(Information provided Opens)

(* ------------------------------------------------------------------ *)
(** ** Go strings as byte sequences                                     *)
(* ------------------------------------------------------------------ *)

Module GoStrings.

(** The numeric value of a byte. *)
Definition byte_val (c : ascii) : N := N_of_ascii c.

(** The byte with a given value (taken modulo 256). *)
Definition byte_of (n : N) : ascii := ascii_of_N n.

(** [s[n:]]. *)
Fixpoint drop (n : nat) (s : string) : string :=
  match n, s with
  | O, _ => s
  | S _, EmptyString => EmptyString
  | S n', String _ s' => drop n' s'
  end.

(** [strings.Join(parts, "")]. *)
Fixpoint join (parts : list string) : string :=
  match parts with
  | [] => EmptyString
  | p :: ps => String.append p (join ps)
  end.

(** [strings.Split(s, "-")]: the separator is the single byte ['-'].
    As in Go, the empty string splits into the one-element list [[""]]
    and the result has one more part than [s] has hyphens. *)
Fixpoint Split (s : string) : list string :=
  match s with
  | EmptyString => [EmptyString]
  | String c s' =>
      let parts := Split s' in
      if Ascii.eqb c "-"%char then EmptyString :: parts
      else match parts with
           | p :: ps => String c p :: ps
           | [] => [String c EmptyString]
           end
  end.

(** The loop of [strings.ToUpper]/[strings.ToLower] that checks whether
    every byte is below [utf8.RuneSelf] (0x80). *)
Fixpoint isASCII (s : string) : bool :=
  match s with
  | EmptyString => true
  | String c s' => (byte_val c <? 128)%N && isASCII s'
  end.

Fixpoint string_map (f : ascii -> ascii) (s : string) : string :=
  match s with
  | EmptyString => EmptyString
  | String c s' => String (f c) (string_map f s')
  end.

(** The ASCII fast paths of [strings.ToUpper] and [strings.ToLower]. *)
Definition ascii_upper (c : ascii) : ascii :=
  let b := byte_val c in
  if ((97 <=? b) && (b <=? 122))%N then byte_of (b - 32) else c.

Definition ascii_lower (c : ascii) : ascii :=
  let b := byte_val c in
  if ((65 <=? b) && (b <=? 90))%N then byte_of (b + 32) else c.

(** *** UTF-8, as [unicode/utf8] does it *)

Definition RuneError : Z := 65533.

Definition cont (b : N) : bool := ((128 <=? b) && (b <=? 191))%N.

Definition cont_in (lo hi b : N) : bool := ((lo <=? b) && (b <=? hi))%N.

(Information provided Closes)

→ Exercise aim
Please copy, exactly as written, every line in the listing above from the line with "match n, s with" up to and including the line with "Definition cont (b".

→ Output for this exercise
  match n, s with
  | O, _ => s
  | S _, EmptyString => EmptyString
  | S n', String _ s' => drop n' s'
  end.

(** [strings.Join(parts, "")]. *)
Fixpoint join (parts : list string) : string :=
  match parts with
  | [] => EmptyString
  | p :: ps => String.append p (join ps)
  end.

(** [strings.Split(s, "-")]: the separator is the single byte ['-'].
    As in Go, the empty string splits into the one-element list [[""]]
    and the result has one more part than [s] has hyphens. *)
Fixpoint Split (s : string) : list string :=
  match s with
  | EmptyString => [EmptyString]
  | String c s' =>
      let parts := Split s' in
      if Ascii.eqb c "-"%char then EmptyString :: parts
      else match parts with
           | p :: ps => String c p :: ps
           | [] => [String c EmptyString]
           end
  end.

(** The loop of [strings.ToUpper]/[strings.ToLower] that checks whether
    every byte is below [utf8.RuneSelf] (0x80). *)
Fixpoint isASCII (s : string) : bool :=
  match s with
  | EmptyString => true
  | String c s' => (byte_val c <? 128)%N && isASCII s'
  end.

Fixpoint string_map (f : ascii -> ascii) (s : string) : string :=
  match s with
  | EmptyString => EmptyString
  | String c s' => String (f c) (string_map f s')
  end.

(** The ASCII fast paths of [strings.ToUpper] and [strings.ToLower]. *)
Definition ascii_upper (c : ascii) : ascii :=
  let b := byte_val c in
  if ((97 <=? b) && (b <=? 122))%N then byte_of (b - 32) else c.

Definition ascii_lower (c : ascii) : ascii :=
  let b := byte_val c in
  if ((65 <=? b) && (b <=? 90))%N then byte_of (b + 32) else c.

(** *** UTF-8, as [unicode/utf8] does it *)

Definition RuneError : Z := 65533.

Definition cont (b : N) : bool := ((128 <=? b) && (b <=? 191))%N.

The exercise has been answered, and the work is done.